Oh man you've got to use a crutch.  Not only does it let you take much bigger rips but you don't have to use a roach clip when it gets to the end.


----------



## The Effen Gee (May 11, 2009)

I stopped needing crutches years ago.

Its all in the roll and the paper chosen.


----------



## lordhighlama (May 11, 2009)

I guess I just don't like sucking in little bits of resinous bud while taking a rip.


----------



## crozar (May 11, 2009)

it depends on the bud , some must be used with tobacco because i lacked knowledge of mj , this site really helped me especially ya'll , the reason im saying this because if i had the knowledge i wouldve dried the buds to be smoked pure , but i used to smoke pure , some which worked , and sometimes the stash comes hard to burn , even when crushed like powder.
overrall that jay looks good fora  relaxation time , but when going to uni by car my jay was 2wice as big  , i had times on the end of my time in downunder where it was a real killer.


----------



## NYC_Diesel x Jack_Herer (May 11, 2009)

lordhighlama said:
			
		

> To the OP sounds like you've got to get a bit better at rolling your J's. Take the advise of PH and NYC then just add a crutch at the end and you've got yourself a sweet joint. I use a thin strip of cardboard strait off the rolling paper case.


 
I do this too.  I tear of a whit epiece of cardboard from my cigerrete pack about 1/4 inch wide.  I roll this between my fingers and place it in the end of the J I am going to smoke from before I roll it.  This causes me to not need to smoke the J all the way down to the nub, burning my fingers and make sure I am not wasting any MJ.  When it was shown to me it was called a "ghetto filter".


----------



## The Effen Gee (May 11, 2009)

If you look closely at the first pic in the second set, you can see how the "Yin-Yang" technique leaves not enough room for ant "treats" to pass through. The openings are actually far smaller than the opening on a conventional crutch, even the pre-rolled tubes available on the market today.


----------



## NYC_Diesel x Jack_Herer (May 11, 2009)

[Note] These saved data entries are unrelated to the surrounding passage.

(** * Filtro backend: typed filter predicates and the composite-key join

    A shallow embedding of [backend/server.js] (the GB-ready revision with
    the reference-file join), followed by the properties it satisfies.

    Layout: the ECMAScript built-ins the server relies on (module [JS]),
    cells and rows, the server's own functions ([detectDataType] and
    [parseExcel] in [Upload], [evaluateFilter], [applyFiltersWithLogic] and
    [applyFilters], the two routes in [FilterRoute] and [ReferenceRoute]),
    the vocabulary and the example inputs of the properties, then the
    properties themselves. *)

From Stdlib Require Import ZArith Lia Ascii String List Bool.
From Stdlib Require Import Floats.SpecFloat.
From stdpp Require Import base option list strings gmap.

Local Open Scope Z_scope.

(** ** ECMAScript built-ins

    Strings are sequences of code units below 256 (the Latin-1 range), one
    [ascii] per code unit.  Numbers are IEEE-754 binary64 values in the
    representation of [SpecFloat]. *)
Module JS.

(** *** Code units *)

Definition code (c : ascii) : Z := Z.of_N (N_of_ascii c).

Definition between_codes (lo hi : Z) (c : ascii) : bool :=
  (lo <=? code c) && (code c <=? hi).

(** WhiteSpace and LineTerminator code units: TAB, LF, VT, FF, CR, SP and
    NBSP. *)
Definition isWhiteSpace (c : ascii) : bool :=
  between_codes 9 13 c || (code c =? 32) || (code c =? 160).

(** Lower-case mapping of one code unit: A-Z and the Latin-1 capitals
    (U+00C0..U+00DE without the multiplication sign U+00D7). *)
Definition isUpper (c : ascii) : bool :=
  between_codes 65 90 c ||
  (between_codes 192 222 c && negb (code c =? 215)).

Definition lowerChar (c : ascii) : ascii :=
  if isUpper c then ascii_of_N (Z.to_N (code c + 32)) else c.

Definition isDigit (c : ascii) : bool := between_codes 48 57 c.

Definition digitValue (c : ascii) : Z := code c - 48.

(** *** String.prototype methods *)

Fixpoint toLowerCase (s : string) : string :=
  match s with
  | EmptyString => EmptyString
  | String c s' => String (lowerChar c) (toLowerCase s')
  end.

Fixpoint trimStart (s : string) : string :=
  match s with
  | EmptyString => EmptyString
  | String c s' => if isWhiteSpace c then trimStart s' else s
  end.

Fixpoint trimEnd (s : string) : string :=
  match s with
  | EmptyString => EmptyString
  | String c s' =>
      match trimEnd s' with
      | EmptyString => if isWhiteSpace c then EmptyString else String c EmptyString
      | t => String c t
      end
  end.

Definition trim (s : string) : string := trimEnd (trimStart s).

(** [s.startsWith(p)] *)
Fixpoint startsWith (s p : string) : bool :=
  match p, s with
  | EmptyString, _ => true
  | String _ _, EmptyString => false
  | String a p', String b s' => if ascii_dec a b then startsWith s' p' else false
  end.

(** [s.includes(p)] *)
Fixpoint includes (s p : string) : bool :=
  startsWith s p ||
  match s with
  | EmptyString => false
  | String _ s' => includes s' p
  end.

(** [s.endsWith(p)] *)
Definition endsWith (s p : string) : bool :=
  startsWith (String.rev s) (String.rev p).

(** [parts.join(sep)] on an array of strings. *)
Fixpoint join (sep : string) (parts : list string) : string :=
  match parts with
  | [] => EmptyString
  | [x] => x
  | x :: rest => x +:+ sep +:+ join sep rest
  end.

(** *** Numbers *)

Definition number := spec_float.

Definition prec : Z := 53.
Definition emax : Z := 1024.

Definition NaN : number := S754_nan.
Definition Infinity (neg : bool) : number := S754_infinity neg.

Definition isNaN_num (x : number) : bool :=
  match x with S754_nan => true | _ => false end.

Definition isFinite_num (x : number) : bool :=
  match x with S754_nan | S754_infinity _ => false | _ => true end.

(** [x === y], [x < y] and [x <= y] on numbers. *)
Definition num_eq (x y : number) : bool := SFeqb x y.
Definition num_lt (x y : number) : bool := SFltb x y.
Definition num_le (x y : number) : bool := SFleb x y.
(** [x > y] and [x >= y]. *)
Definition num_gt (x y : number) : bool := SFltb y x.
Definition num_ge (x y : number) : bool := SFleb y x.

(** The Number value of the decimal [(-1)^neg * m * 10^e], rounded to
    nearest, ties to even. *)
Definition of_decimal (neg : bool) (m e : Z) : number :=
  match m with
  | Zpos p =>
      if 0 <=? e
      then binary_normalize prec emax ((if neg then - m else m) * 10 ^ e) 0 neg
      else SFdiv prec emax (S754_finite neg p 0)
                           (S754_finite false (Z.to_pos (10 ^ (- e))) 0)
  | _ => S754_zero neg
  end.

(** The Number value of an integer. *)
Definition of_Z (z : Z) : number := binary_normalize prec emax z 0 false.

(** *** Numeric literals in strings *)

(** The longest run of decimal digits at the head of [s]: the value
    accumulated onto [acc], the number of digits read, and the rest. *)
Fixpoint scanDigits (s : string) (acc n : Z) : Z * Z * string :=
  match s with
  | String c s' =>
      if isDigit c then scanDigits s' (10 * acc + digitValue c) (n + 1)
      else (acc, n, s)
  | EmptyString => (acc, n, s)
  end.

Definition scanSign (s : string) : bool * string :=
  match s with
  | String "+"%char t => (false, t)
  | String "-"%char t => (true, t)
  | _ => (false, s)
  end.

(** ExponentPart at the head of [s], when there is a complete one. *)
Definition scanExponent (s : string) : Z * string :=
  match s with
  | String c s' =>
      if (code c =? 101) || (code c =? 69) then
        let (neg, t) := scanSign s' in
        let '(v, n, rest) := scanDigits t 0 0 in
        if 0 <? n then (if neg then - v else v, rest) else (0, s)
      else (0, s)
  | EmptyString => (0, s)
  end.

(** Longest prefix of [s] that is a StrUnsignedDecimalLiteral other than
    [Infinity]: mantissa, decimal exponent and the rest. *)
Definition scanUnsignedDecimal (s : string) : option (Z * Z * string) :=
  let '(m1, n1, r1) := scanDigits s 0 0 in
  match r1 with
  | String "."%char r1' =>
      let '(m2, n2, r2) := scanDigits r1' m1 0 in
      if (0 <? n1) || (0 <? n2) then
        let (x, r3) := scanExponent r2 in Some (m2, x - n2, r3)
      else None
  | _ =>
      if 0 <? n1 then
        let (x, r3) := scanExponent r1 in Some (m1, x, r3)
      else None
  end.

Fixpoint dropChars (n : nat) (s : string) : string :=
  match n, s with
  | S n', String _ s' => dropChars n' s'
  | _, _ => s
  end.

(** Longest prefix of [s] that is a StrDecimalLiteral. *)
Definition scanStrDecimalLiteral (s : string) : option (number * string) :=
  let (neg, t) := scanSign s in
  if startsWith t "Infinity" then Some (Infinity neg, dropChars 8 t)
  else match scanUnsignedDecimal t with
       | Some (m, e, rest) => Some (of_decimal neg m e, rest)
       | None => None
       end.

(** [parseFloat] on a string. *)
Definition parseFloat_string (s : string) : number :=
  match scanStrDecimalLiteral (trimStart s) with
  | Some (v, _) => v
  | None => NaN
  end.

(** Digits of the non-decimal integer literals ([0x], [0o], [0b]). *)
Definition radixDigit (radix : Z) (c : ascii) : option Z :=
  let d :=
    if isDigit c then code c - 48
    else if between_codes 97 102 c then code c - 87
    else if between_codes 65 70 c then code c - 55
    else radix in
  if d <? radix then Some d else None.

Fixpoint scanRadix (radix : Z) (s : string) (acc : Z) : option Z :=
  match s with
  | EmptyString => Some acc
  | String c s' =>
      match radixDigit radix c with
      | Some d => scanRadix radix s' (radix * acc + d)
      | None => None
      end
  end.

Definition nonDecimalLiteral (s : string) : number :=
  match s with
  | String "0"%char (String c (String d rest)) =>
      let digits := String d rest in
      let radix :=
        if (code c =? 120) || (code c =? 88) then 16
        else if (code c =? 111) || (code c =? 79) then 8
        else if (code c =? 98) || (code c =? 66) then 2
        else 0 in
      if radix =? 0 then NaN
      else match scanRadix radix digits 0 with
           | Some v => of_Z v
           | None => NaN
           end
  | _ => NaN
  end.

(** StringToNumber: [Number(s)] on a string. *)
Definition StringToNumber (s : string) : number :=
  let t := trim s in
  match t with
  | EmptyString => S754_zero false
  | _ =>
      match scanStrDecimalLiteral t with
      | Some (v, EmptyString) => v
      | _ => nonDecimalLiteral t
      end
  end.

(** *** Number::toString *)

Definition digitChar (d : Z) : ascii := ascii_of_N (Z.to_N (48 + d)).

Fixpoint decimalDigits_go (fuel : nat) (n : Z) (acc : string) : string :=
  match fuel with
  | O => acc
  | S f =>
      if n <? 10 then String (digitChar n) acc
      else decimalDigits_go f (n / 10) (String (digitChar (n mod 10)) acc)
  end.

(** Decimal digits of a non-negative integer, most significant first. *)
Definition decimalDigits (n : Z) : string :=
  decimalDigits_go (S (Z.to_nat (Z.log2 n))) n EmptyString.

Definition strlen (s : string) : Z := Z.of_nat (String.length s).

Fixpoint zeros (n : nat) : string :=
  match n with O => EmptyString | S n' => String "0"%char (zeros n') end.

(** Least [j >= j0] with [num * 10^(j - j0) >= den]. *)
Fixpoint scaleUp (fuel : nat) (num den j0 : Z) : Z :=
  match fuel with
  | O => j0
  | S f => if den <=? num then j0 else scaleUp f (10 * num) den (j0 + 1)
  end.

(** The decimal exponent [n] of the positive rational [num / den]:
    [10^(n-1) <= num / den < 10^n]. *)
Definition decimalExponent (num den : Z) : Z :=
  if den <=? num then strlen (decimalDigits (num / den))
  else 1 - scaleUp (S (Z.to_nat (Z.log2 den))) num den 0.

(** The [k]-digit candidates for the positive number [x = num / den] of
    decimal exponent [n]: the integers [s] next to [x / 10^(n-k)], each
    with its exponent, the closer one first (the even one on a tie). *)
Definition candidates (num den n k : Z) : list (Z * Z) :=
  let numk := if n <=? k then num * 10 ^ (k - n) else num in
  let denk := if n <=? k then den else den * 10 ^ (n - k) in
  let lo := numk / denk in
  let below := (lo, n) in
  let above := if lo + 1 =? 10 ^ k then (10 ^ (k - 1), n + 1) else (lo + 1, n) in
  match 2 * numk ?= (2 * lo + 1) * denk with
  | Lt => [below; above]
  | Gt => [above; below]
  | Eq => if Z.even lo then [below; above] else [above; below]
  end.

(** The shortest digit string [s] (of [k] digits, [k] from the given one
    up) and exponent [n] with [of_decimal s (n - k) = x]. *)
Fixpoint shortest (fuel : nat) (x : number) (num den n k : Z) : Z * Z * Z :=
  let ok := List.filter (fun c : Z * Z => num_eq (of_decimal false (fst c) (snd c - k)) x)
                        (candidates num den n k) in
  match ok, fuel with
  | c :: _, _ => (fst c, snd c, k)
  | [], S f => shortest f x num den n (k + 1)
  | [], O => (num / den, n, k)
  end.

But to be honest, I'm a daily smoker and I haven't smoked a J in years.  To me it just wastes too much.  If I end up with shake it goes in the vaporizer.


----------



## lordhighlama (May 11, 2009)

The Effen Gee said:
			
		

> If you look closely at the first pic in the second set, you can see how the "Yin-Yang" technique leaves not enough room for ant "treats" to pass through. The openings are actually far smaller than the opening on a conventional crutch, even the pre-rolled tubes available on the market today.


 

aaahhhhh... now I see what your talking about.  Like how you call them ant "treats" lol!


----------



## The Effen Gee (May 11, 2009)

...Also, if your bud has high levels of nitrogen it wont burn well.


----------



## SherwoodForest (May 11, 2009)

This is a mind blowing post to me.:shocked:  Cracks me up how much detail some guys go into explaining their rolling technique. And that one post about slurping on the rolled hoot then drying it! That is known as a nigga lippa or a CC where I'm from. And you Ausies with your tobacco and cones, yuk! Man I wish I could get my hands on a Big Bamboo album paper, the one the size of that Cheech and Chong album.  Led Zeppelin!


----------



## The Effen Gee (May 11, 2009)

Um, I live in california and have yet to find somebody who can roll cones like me.


----------



## leafminer (May 11, 2009)

Yeah right!
It's just patience. Properly cured bud smokes just fine in a joint. It is no good letting lumps get in there, that's gonna cause uneven burning or it will go out.
Just be patient and make sure you turn the bud into nice easy to roll fragments and strands. Some of the 'hard' bud can take a while to 'process'. 
And if you get a run .. . just lick a finger and use it to wet the side that is burning too fast. That'll help.
And as for using triple skins? Yeah I used to do that once. Before I learnt how to grow dynamite bud!


----------



## leafminer (May 11, 2009)

SherwoodForest said:
			
		

> This is a mind blowing post to me.:shocked:  Cracks me up how much detail some guys go into explaining their rolling technique. And that one post about slurping on the rolled hoot then drying it! That is known as a nigga lippa or a CC where I'm from. And you Ausies with your tobacco and cones, yuk! Man I wish I could get my hands on a Big Bamboo album paper, the one the size of that Cheech and Chong album.  Led Zeppelin!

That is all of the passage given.